HCSCC commissioner Stephen Dunham says Ms Tiernan’s vivacity and eagerness to learn are just some of her incredible qualities.

“Lisa is a very joyous person, very happy and that has an impact on all of us,” he says.

“She’s a valued member of the team and we always tell her so she knows that.”

In return Ms Tiernan has taught her colleagues about how to effectively converse with people with disabilities and not to underestimate a person’s skills.

To people with Down syndrome who are intimidated by work, Ms Tiernan has a simple message.

“Don’t get scared,” she says.

AT 22-weeks pregnant Bianca Klingner began publicly telling people her unborn son, Oliver, had Down syndrome.

A mother and friend said to her “Oh, I’m so sorry,”.

“I questioned it, I said ‘Why are you sorry?’, it’s still my baby,” she says.

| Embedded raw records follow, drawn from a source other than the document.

(** Undoing an allocation. *)
Lemma allocated_undo l roots own s own1 s1 own2 s2 root lim lo hi fl f :
  vm_inv own l roots s -> roots !! root = Some lim ->
  (forall v, lo <= v < hi -> has (leaf (k_mem s) root v) PTE_V = false) ->
  allocated roots own s own1 s1 root lo hi fl f ->
  unmapped roots own1 s1 own2 s2 root lo hi ->
  allocated roots own s own2 s2 root lo lo fl f.
Proof.
  intros Hvm Hroot Hno [A1 A2 (A3 & A3' & A3'' & A3d) A4] B. pose proof B as [B1 B2 B3 B4 B5 B6].
  assert (forall p r, own !! p = Some r -> forall v, r = RUser root v -> ~ lo <= v < hi) as Hold.
  { intros p r Hp v -> Hv. destruct (vi_user _ _ _ _ _ Hvm _ _ _ Hp) as (? & _ & _ & _ & _ & HV & _).
    by rewrite Hno in HV. }
  split.
  - intros root' lim' va Hr Hva _. destruct (decide (root' = root /\ lo <= va < hi)) as [[-> Hin]|Hn].
    + unfold pte. rewrite (B1 root lim') by done. rewrite decide_True by done.
      change (has 0 PTE_V) with false. by rewrite Hno.
    + rewrite <- (A1 root' lim') by done. unfold pte.
      rewrite (B1 root' lim') by done. by rewrite decide_False.
  - lia.
  - split_and!.
    + intros p r Hp Hr. apply B3; [by apply A3|by eapply Hold].
    + intros p r b Hp Hr Hb. rewrite <- (A3' p r b) by done. apply (B5 p r); try done.
      apply B3; [|by eapply Hold]. apply A3; [done|by destruct r].
    + by rewrite B6, A3''.
    + intros p Hp. by eapply unmapped_dom, A3d.
  - intros p r Hp Hr. left. assert (r <> RFree) as Hnf by by destruct r.
    destruct (A4 p r) as [H|(v & -> & Hv)]; [by apply B4|done|done|].
    rewrite (B2 p v) in Hp; [done|by apply B4|done].
Qed.

(** A page has been taken, filled, and mapped at [a]. *)
Section map_page.
Context own (l l' l3 : list Z) roots (s : kmst) (root lim a p : Z) (perm : Z).
Context (s2 : kmst) own3 (s3 : kmst).
Context (Hvm : vm_inv own l roots s) (Hp : own !! p = Some RFree) (Hok : page_ok p).
Context (Hroot : roots !! root = Some lim) (Hul : ulimit lim) (Ha : 0 <= a < lim).
Context (Hal : a mod PGSIZE = 0) (Hperm : 0 <= perm < 1024).
Context (Hno : has (leaf (k_mem s) root a) PTE_V = false).
Context (Hinv2 : tab_inv (<[p := RHeld]> own) l' roots s2).
Context (Hag : forall b, ~ in_page p b -> rd (k_mem s2) b = rd (k_mem s) b).
Context (Hlk : k_lk s2 ≈ k_lk s).
Context (G : grows roots (<[p := RHeld]> own) l' s2 own3 l3 s3).

Lemma map_page_leaf2 : leaves_same roots (k_mem s) (k_mem s2).
Proof.
  intros root' lim' va Hr'. eapply (leaf_agree end_ own l roots s); [apply Hvm|done|].
  intros t q b Ht Hb. apply Hag.
  apply (own_disjoint end_ own l roots s t p); eauto; [apply Hvm|congruence].
Qed.

Lemma map_page_held : own3 !! p = Some RHeld.
Proof. apply (gr_data _ _ _ _ _ _ _ _ G); [done|]. by rewrite lookup_insert_eq. Qed.

Lemma map_page_owner q r : is_data r -> q <> p -> own3 !! q = Some r <-> own !! q = Some r.
Proof. intros Hr Hq. rewrite (gr_data _ _ _ _ _ _ _ _ G) by done. by rewrite lookup_insert_ne. Qed.

Lemma map_page_keep q r : own !! q = Some r -> r <> RFree -> q <> p /\ own3 !! q = Some r.
Proof.
  intros Hq Hr. assert (q <> p) by congruence. split; [done|].
  apply (gr_le _ _ _ _ _ _ _ _ G); [by rewrite lookup_insert_ne|done].
Qed.

Lemma map_page_data q r b : own !! q = Some r -> is_data r -> in_page q b ->
  rd (k_mem s3) b = rd (k_mem s) b.
Proof.
  intros Hq Hr Hb. assert (q <> p) by (intros ->; by simplify_eq).
  destruct (gr_le _ _ _ _ _ _ _ _ G) as (_ & Hd & _). rewrite (Hd q r b); [|by rewrite lookup_insert_ne|done..].
  apply Hag. apply (own_disjoint end_ own l roots s q p); eauto; apply Hvm.
Qed.

Lemma map_page_le own' : own' = own3 \/ (exists r, own' = <[p := r]> own3) ->
  forall s4, (forall b, ~ in_page p b -> rd (k_mem s4) b = rd (k_mem s3) b) -> k_lk s4 ≈ k_lk s3 ->
  vm_le own s own' s4.
Proof.
  intros Hown s4 Hag4 Hlk4. split_and!.
  - intros q r Hq Hr. destruct (map_page_keep q r Hq Hr) as [Hne Hq3].
    destruct Hown as [->|[r' ->]]; [done|]. by rewrite lookup_insert_ne.
  - intros q r b Hq Hr Hb. assert (r <> RFree) as Hnf by by destruct r.
    destruct (map_page_keep q r Hq Hnf) as [Hne _].
    rewrite Hag4; [by apply (map_page_data q r)|].
    apply (own_disjoint end_ own l roots s q p); eauto; apply Hvm.
  - rewrite Hlk4. destruct (gr_le _ _ _ _ _ _ _ _ G) as (_ & _ & -> & _). done.
  - intros q Hq. destruct (gr_le _ _ _ _ _ _ _ _ G) as (_ & _ & _ & Hdom).
    assert (is_Some (own3 !! q)) as H3 by (apply Hdom, lookup_insert_is_Some'; by right).
    destruct Hown as [->|[r' ->]]; [done|]. apply lookup_insert_is_Some'. by right.
Qed.

Lemma map_page_ok fl f :
  mapped roots (k_mem s2) (k_mem s3) root a (a + PGSIZE) p perm ->
  (forall va, a <= va < a + PGSIZE ->
     fl va = Z.lor perm PTE_V /\ f va = rd (k_mem s2) (p + (va - a))) ->
  let own' := <[p := RUser root a]> own3 in
  vm_inv own' l3 roots s3 /\ allocated roots own s own' s3 root a (a + PGSIZE) fl f.
Proof.
  intros Hmap Hf own'. destruct Hul as [Hmax Hlal].
  pose proof (page_ok_bounds _ end_pos _ Hok) as (Hp0 & Hpal & Hp56).
  set (e := Z.lor (PA2PTE p) (Z.lor perm PTE_V)).
  assert (PTE2PA e = p) as HPA by (apply PTE2PA_pte; [unfold PGSIZE in *; lia|done|by apply lor_V]).
  assert (has e PTE_V = true) as HV.
  { unfold e. rewrite Z.lor_assoc. by apply has_lor_r. }
  assert (forall root' lim' va, roots !! root' = Some lim' -> 0 <= va < 2 * MAXVA ->
    leaf (k_mem s3) root' va =
    if decide (root' = root /\ a <= va < a + PGSIZE) then e else leaf (k_mem s) root' va) as Hleaf.
  { intros root' lim' va Hr' Hva. rewrite (Hmap root' lim') by done.
    rewrite (map_page_leaf2 root' lim') by done. case_decide as E; [|done].
    rewrite <- Z.lor_assoc. unfold e. do 2 f_equal.
    rewrite PGROUNDDOWN_eq. unfold PGSIZE in *. divlia. }
  assert (forall q r, own !! q = Some r -> is_data r -> own' !! q = Some r) as Hkeep.
  { intros q r Hq Hr. destruct (map_page_keep q r) as [? ?]; [done|by destruct r|].
    unfold own'. by rewrite lookup_insert_ne. }
  split; [split|split].
  - eapply tab_inv_own; [apply G|apply map_page_held|done..].
  - intros root' lim' va Hr' Hva. rewrite (Hleaf root' lim') by done. case_decide as E.
    + destruct E as [-> Hin]. simplify_eq. intros _. rewrite HPA. unfold own'.
      rewrite lookup_insert_eq. split; [|unfold PGSIZE in *; divlia]. intros _. do 2 f_equal.
      rewrite PGROUNDDOWN_eq. unfold PGSIZE in *. divlia.
    + intros HV'. destruct (vi_leaf _ _ _ _ _ Hvm root' lim' va) as [H1 H2]; [done..|]. split; [|done]. intros Hlt. apply Hkeep; [by apply H1|done].
  - intros root' v q. unfold own'. rewrite lookup_insert. case_decide as E.
    + intros [= <- <-]. subst q. exists lim. rewrite (Hleaf root lim) by (done || lia).
      rewrite decide_True by (unfold PGSIZE; lia). split_and!; try done; try lia.
      rewrite PGROUNDDOWN_eq. lia.
    + intros Hq. apply map_page_owner in Hq; [|done|done].
      destruct (vi_user _ _ _ _ _ Hvm _ _ _ Hq) as (lim' & Hr' & Hv & Hv' & Hpd & HV' & E').
      exists lim'. rewrite (Hleaf root' lim') by (done || lia). rewrite decide_False; [done|].
      intros [-> Hin]. assert (v = a) as -> by (rewrite PGROUNDDOWN_eq in Hpd; unfold PGSIZE in *; divlia).
      by rewrite Hno in HV'.
  - intros root' lim' va Hr' Hva Hn. unfold pte. rewrite (Hleaf root' lim') by done.
    by rewrite decide_False.
  - intros va Hva. cbn zeta. rewrite (Hleaf root lim) by (done || unfold PGSIZE in *; divlia).
    rewrite decide_True by done. destruct (Hf va Hva) as [-> ->]. split_and!; [done| |].
    + apply PTE_FLAGS_pte. by apply lor_V.
    + rewrite HPA. replace (p + va mod PGSIZE) with (p + (va - a)) by (unfold PGSIZE in *; divlia).
      destruct (gr_le _ _ _ _ _ _ _ _ G) as (_ & Hd & _). apply (Hd p RHeld).
      * by rewrite lookup_insert_eq.
      * done.
      * unfold in_page, PGSIZE in *. lia.
  - apply map_page_le; [right; by eexists|done|done].
  - intros q r. unfold own'. rewrite lookup_insert. case_decide as E.
    + intros [= <-] _. right. exists a. split; [done|]. unfold PGSIZE. lia.
    + intros Hq Hr. left. by apply map_page_owner in Hq.
Qed.

Lemma map_page_fail s4 fl f :
  mapped roots (k_mem s2) (k_mem s3) root a a p perm ->
  tab_inv (<[p := RFree]> own3) (p :: l3) roots s4 ->
  (forall b, ~ in_page p b -> rd (k_mem s4) b = rd (k_mem s3) b) -> k_lk s4 = settle (k_lk s3) ->
  let own' := <[p := RFree]> own3 in
  vm_inv own' (p :: l3) roots s4 /\ allocated roots own s own' s4 root a a fl f.
Proof.
  intros Hmap Hinv4 Hag4 Hlk4 own'.
  assert (forall root' lim' va, roots !! root' = Some lim' -> 0 <= va < 2 * MAXVA ->
    leaf (k_mem s4) root' va = leaf (k_mem s) root' va) as Hleaf.
  { intros root' lim' va Hr' Hva.
    rewrite (leaf_agree end_ own3 l3 roots s3 (k_mem s4) root' lim'); [|apply G|done|].
    - rewrite (Hmap root' lim') by done. rewrite decide_False by lia.
      by apply (map_page_leaf2 root' lim').
    - intros t q b Ht Hb. apply Hag4. pose proof map_page_held.
      apply (own_disjoint end_ own3 l3 roots s3 t p); eauto; [apply G|congruence]. }
  split; [split|split].
  - done.
  - intros root' lim' va Hr' Hva. rewrite (Hleaf root' lim') by done. intros HV'.
    destruct (vi_leaf _ _ _ _ _ Hvm root' lim' va) as [H1 H2]; [done..|]. split; [|done].
    intros Hlt. destruct (map_page_keep _ _ (H1 Hlt)) as [? ?]; [done|].
    unfold own'. by rewrite lookup_insert_ne.
  - intros root' v q. unfold own'. rewrite lookup_insert. case_decide as E; [done|].
    intros Hq. apply map_page_owner in Hq; [|done|done].
    destruct (vi_user _ _ _ _ _ Hvm _ _ _ Hq) as (lim' & Hr' & Hv & Hv' & H).
    exists lim'. by rewrite (Hleaf root' lim') by (done || lia).
  - intros root' lim' va Hr' Hva _. unfold pte. by rewrite (Hleaf root' lim').
  - lia.
  - apply map_page_le; [right; by eexists|done|]. by rewrite Hlk4, settle_eqv.
  - intros q r. unfold own'. rewrite lookup_insert. case_decide as E; [by intros [= <-]|].
    intros Hq Hr. left. by apply map_page_owner in Hq.
Qed.

End map_page.

(** Filling a page that has just been allocated. *)
Lemma fill_page own l roots p s s1 (fill : memory -> memory) :
  tab_inv (<[p := RHeld]> own) l roots s1 ->
  (forall m b, ~ in_page p b -> rd (fill m) b = rd m b) ->
  (forall b, ~ in_page p b -> rd (k_mem s1) b = rd (k_mem s) b) ->
  k_lk s1 = settle (k_lk s) ->
  let s2 := set_kmem (fill (k_mem s1)) s1 in
  tab_inv (<[p := RHeld]> own) l roots s2 /\
  (forall b, ~ in_page p b -> rd (k_mem s2) b = rd (k_mem s) b) /\ k_lk s2 ≈ k_lk s.
Proof.
  intros Hinv Hfill Hag Hlk s2. split_and!.
  - apply (tab_inv_write _ end_pos _ _ _ s1 _ p RHeld); [done|by rewrite lookup_insert_eq|done|done|].
    intros b Hb. by apply Hfill.
  - intros b Hb. cbn. rewrite Hfill by done. by apply Hag.
  - cbn. by rewrite Hlk, settle_eqv.
Qed.

(** What uvmalloc and uvmcopy do for one page: take a page [p], fill it, map it
    at [a]; on failure give it back. *)
Lemma wp_map_new own l roots root lim a p l' perm fl f Q s s2 :
  vm_inv own l roots s -> own !! p = Some RFree -> page_ok p ->
  roots !! root = Some lim -> ulimit lim -> 0 <= a < lim -> a mod PGSIZE = 0 ->
  0 <= perm < 1024 -> (forall va, a <= va < a + PGSIZE -> has (leaf (k_mem s) root va) PTE_V = false) ->
  tab_inv (<[p := RHeld]> own) l' roots s2 -> kmem_ready s2 ->
  (forall b, ~ in_page p b -> rd (k_mem s2) b = rd (k_mem s) b) -> k_lk s2 ≈ k_lk s ->
  (forall va, a <= va < a + PGSIZE ->
     fl va = Z.lor perm PTE_V /\ f va = rd (k_mem s2) (p + (va - a))) ->
  (forall own' l' s', vm_inv own' l' roots s' ->
     allocated roots own s own' s' root a (a + PGSIZE) fl f -> Q 0 s') ->
  (forall s3, wp (kfree end_ p) (fun _ s' => exists own' l', vm_inv own' l' roots s' /\
     allocated roots own s own' s' root a a fl f) s3 -> Q (-1) s3) ->
  wp (mappages root a PGSIZE p perm) Q s2.
Proof.
  intros Hvm Hp Hok Hroot Hul Ha Hal Hperm Hno Hinv2 Hr2 Hag Hlk Hf HQ HQ'.
  pose proof (page_ok_bounds _ end_pos _ Hok) as (Hp0 & Hpal & Hp56).
  pose proof Hul as [Hmax Hlal].
  eapply (wp_mappages end_ end_pos _ _ roots root lim); try done; try (unfold PGSIZE in *; divlia).
  { intros v Hv. rewrite (map_page_leaf2 own l roots s p s2 Hvm Hp Hag root lim) by done. by apply Hno. }
  intros r c s3 own3 l3 G [[-> ->]|(-> & Hc & Hcal)] Hmap.
  - destruct (map_page_ok own l l' l3 roots s root lim a p perm s2 own3 s3 Hvm Hp Hok Hroot Hul
      Ha Hal Hperm (Hno a ltac:(unfold PGSIZE; lia)) Hag Hlk G fl f Hmap Hf) as [? ?]. by eapply HQ.
  - apply HQ'. assert (c = a) as -> by (unfold PGSIZE in *; divlia).
    pose proof (map_page_held own l' l3 roots p s2 own3 s3 G) as Hheld.
    eapply (wp_kfree_tab _ end_pos own3 l3 roots p RHeld); [apply G| |done|done|].
    { eapply ready_le; [done|apply G]. }
    intros s4 Hinv4 Hag4 Hlk4. do 2 eexists.
    by apply (map_page_fail own l l' l3 roots s root a p perm s2 own3 s3).
Qed.

Lemma PGROUNDUP_aligned v : 0 <= v <= MAXVA -> v mod PGSIZE = 0 -> PGROUNDUP v = v.
Proof.
  rewrite MAXVA_eq. intros. rewrite PGROUNDUP_eq by (unfold PGSIZE in *; lia).
  unfold PGSIZE in *. divlia.
Qed.

Lemma allocated_is_leaf roots own s own' s' root lo hi fl f va :
  allocated roots own s own' s' root lo hi fl f -> lo <= va < hi -> fl va <> PTE_V ->
  is_leaf (leaf (k_mem s') root va).
Proof. intros A Hva Hfl. destruct (al_new _ _ _ _ _ _ _ _ _ _ A va Hva) as (? & E & _). split; congruence. Qed.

“I said, ‘I’m still looking forward to caring for him just as you would your child’.”

A common misconception is a family’s quality of life declines when raising a child with a disability.

Ms Klingner says this is far from the truth.

“Our quality of life is amazing,” she says.

“We’re busy. We do lots more than a typical parent may but we still enjoy all of the big milestones that everyone does. We still go on holidays and I can still work.

“We still go on coffee dates with friends. None of that has changed, our life hasn’t changed just because he has Down syndrome. If anything, it has made our lives better, it’s brought so many new people to us and it’s changed how I look at a lot of things in life.”

One-year-old Oliver was born in Melbourne where his first few months were traumatic.

He was born premature and with a heart defect.

At 11-weeks-old doctors performed open heart surgery to repair the ventricle septal defect, a hole in the organ.

Ms Klingner praises the wealth of medical knowledge doctors have on the disability but is disappointed by the lack of resources available to families.

“In my pregnancy, a lot of information on Down syndrome was lacking and not really provided to me through medical professionals,” she says.

“I had to do a lot of my own research around it and be connected with (Melbourne) organisations like DSANT through friends who had mentioned them. You would think you might get an information or resources, like ‘these are the people you should be seeing’ but I never got any resources for it.”

About two months later Ms Klingner and Oliver returned to Darwin where she was inundated with information.

“We were put in touch with occupational therapists, physio and all of those early intervention type facilities,” she says.

At the beginning of her pregnancy, Ms Klingner admits she was nervous.

“I was scared when I found out, I just instantly thought the worst,” she says.

“Now he’s here and I’ve lived his life it’s amazing. We love our life and I’m pretty lucky to have him. Oliver has definitely enhanced my life.”

Oliver is a typical baby. He’s curious, fearless and loves people.

“He’s really quite cheeky,” Ms Klingner says.

“He has a funny personality and can be really stubborn too at times. He’s a very social person, he loves people and kids. We go anywhere where there’s a bunch of kids and he’s just constantly in their face and wants to play with them and climb on them.”

She says her adventures with Oliver have taught her to be more accepting but while society has already made leaps and bounds, she believes there’s still a long way to go.

“I learned to be accepting of others and see other people for who they are and not because they’re different,” she says.

“If in our society people could look at Down syndrome as something different and special and amazing it wouldn’t be so scary for new parents.

“Unfortunately it’s perceived as something that’s scary and life changing in a bad way. When new parents do get a diagnosis, it’s scary for them. It would be amazing if one day it‘s perceived differently in our society, that people aren’t scared of it.”